Stored items:
▶
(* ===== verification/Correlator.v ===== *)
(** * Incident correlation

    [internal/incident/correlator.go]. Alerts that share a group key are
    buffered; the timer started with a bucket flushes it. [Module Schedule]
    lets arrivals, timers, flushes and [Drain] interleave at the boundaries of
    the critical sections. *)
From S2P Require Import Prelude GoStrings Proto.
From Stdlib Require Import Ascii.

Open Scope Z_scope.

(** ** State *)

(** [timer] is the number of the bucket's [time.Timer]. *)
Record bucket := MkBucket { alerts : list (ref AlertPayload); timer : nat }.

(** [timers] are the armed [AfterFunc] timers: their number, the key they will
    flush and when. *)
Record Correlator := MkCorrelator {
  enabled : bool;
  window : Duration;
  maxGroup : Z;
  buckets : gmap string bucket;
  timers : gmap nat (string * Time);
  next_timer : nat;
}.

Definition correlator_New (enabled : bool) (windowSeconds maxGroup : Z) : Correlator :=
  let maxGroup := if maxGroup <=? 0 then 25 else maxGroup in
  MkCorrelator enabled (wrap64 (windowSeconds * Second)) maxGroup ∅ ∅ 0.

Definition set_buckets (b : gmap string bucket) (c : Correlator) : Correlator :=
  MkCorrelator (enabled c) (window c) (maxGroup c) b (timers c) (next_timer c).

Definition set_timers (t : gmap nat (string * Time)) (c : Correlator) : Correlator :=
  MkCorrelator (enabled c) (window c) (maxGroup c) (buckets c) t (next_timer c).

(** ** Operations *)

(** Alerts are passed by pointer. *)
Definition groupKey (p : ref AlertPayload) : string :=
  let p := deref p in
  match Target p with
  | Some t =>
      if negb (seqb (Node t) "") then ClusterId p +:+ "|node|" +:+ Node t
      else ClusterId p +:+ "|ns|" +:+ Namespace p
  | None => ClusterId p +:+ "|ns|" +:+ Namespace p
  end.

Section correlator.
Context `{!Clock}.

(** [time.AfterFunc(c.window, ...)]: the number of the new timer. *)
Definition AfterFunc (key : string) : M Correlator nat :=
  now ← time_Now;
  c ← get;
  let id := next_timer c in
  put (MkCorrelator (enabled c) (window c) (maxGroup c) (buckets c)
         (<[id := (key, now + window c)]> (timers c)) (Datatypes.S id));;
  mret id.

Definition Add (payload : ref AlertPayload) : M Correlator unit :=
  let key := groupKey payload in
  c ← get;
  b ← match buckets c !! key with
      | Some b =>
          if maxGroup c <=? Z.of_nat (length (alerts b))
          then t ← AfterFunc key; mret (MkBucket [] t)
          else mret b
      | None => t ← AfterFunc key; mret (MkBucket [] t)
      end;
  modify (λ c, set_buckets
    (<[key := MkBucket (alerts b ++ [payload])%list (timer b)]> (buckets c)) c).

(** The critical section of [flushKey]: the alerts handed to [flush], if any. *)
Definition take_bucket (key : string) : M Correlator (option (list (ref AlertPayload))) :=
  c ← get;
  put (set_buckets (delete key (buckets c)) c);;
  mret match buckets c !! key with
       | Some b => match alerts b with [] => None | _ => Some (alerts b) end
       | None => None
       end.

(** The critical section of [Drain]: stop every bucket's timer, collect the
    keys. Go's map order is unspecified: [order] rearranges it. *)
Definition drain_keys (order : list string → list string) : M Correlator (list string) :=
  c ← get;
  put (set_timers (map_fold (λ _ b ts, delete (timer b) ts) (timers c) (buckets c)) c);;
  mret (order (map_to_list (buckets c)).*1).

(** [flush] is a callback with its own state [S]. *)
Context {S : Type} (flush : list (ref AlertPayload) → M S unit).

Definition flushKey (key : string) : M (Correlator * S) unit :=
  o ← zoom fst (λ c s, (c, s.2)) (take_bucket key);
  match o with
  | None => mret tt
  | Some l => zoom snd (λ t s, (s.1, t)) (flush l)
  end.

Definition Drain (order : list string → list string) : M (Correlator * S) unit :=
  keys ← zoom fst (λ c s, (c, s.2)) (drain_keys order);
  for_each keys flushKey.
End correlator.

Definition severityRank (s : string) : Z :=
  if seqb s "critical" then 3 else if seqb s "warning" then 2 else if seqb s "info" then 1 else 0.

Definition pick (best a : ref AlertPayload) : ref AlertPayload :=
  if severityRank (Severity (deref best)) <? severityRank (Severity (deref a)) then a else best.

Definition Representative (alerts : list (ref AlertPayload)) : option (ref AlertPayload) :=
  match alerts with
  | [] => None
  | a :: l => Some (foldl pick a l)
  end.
◀
_Exercise_:
Return all lines above that mention the word "number".

_Response for this exercise_:
(** [timer] is the number of the bucket's [time.Timer]. *)
(** [timers] are the armed [AfterFunc] timers: their number, the key they will
(** [time.AfterFunc(c.window, ...)]: the number of the new timer. *)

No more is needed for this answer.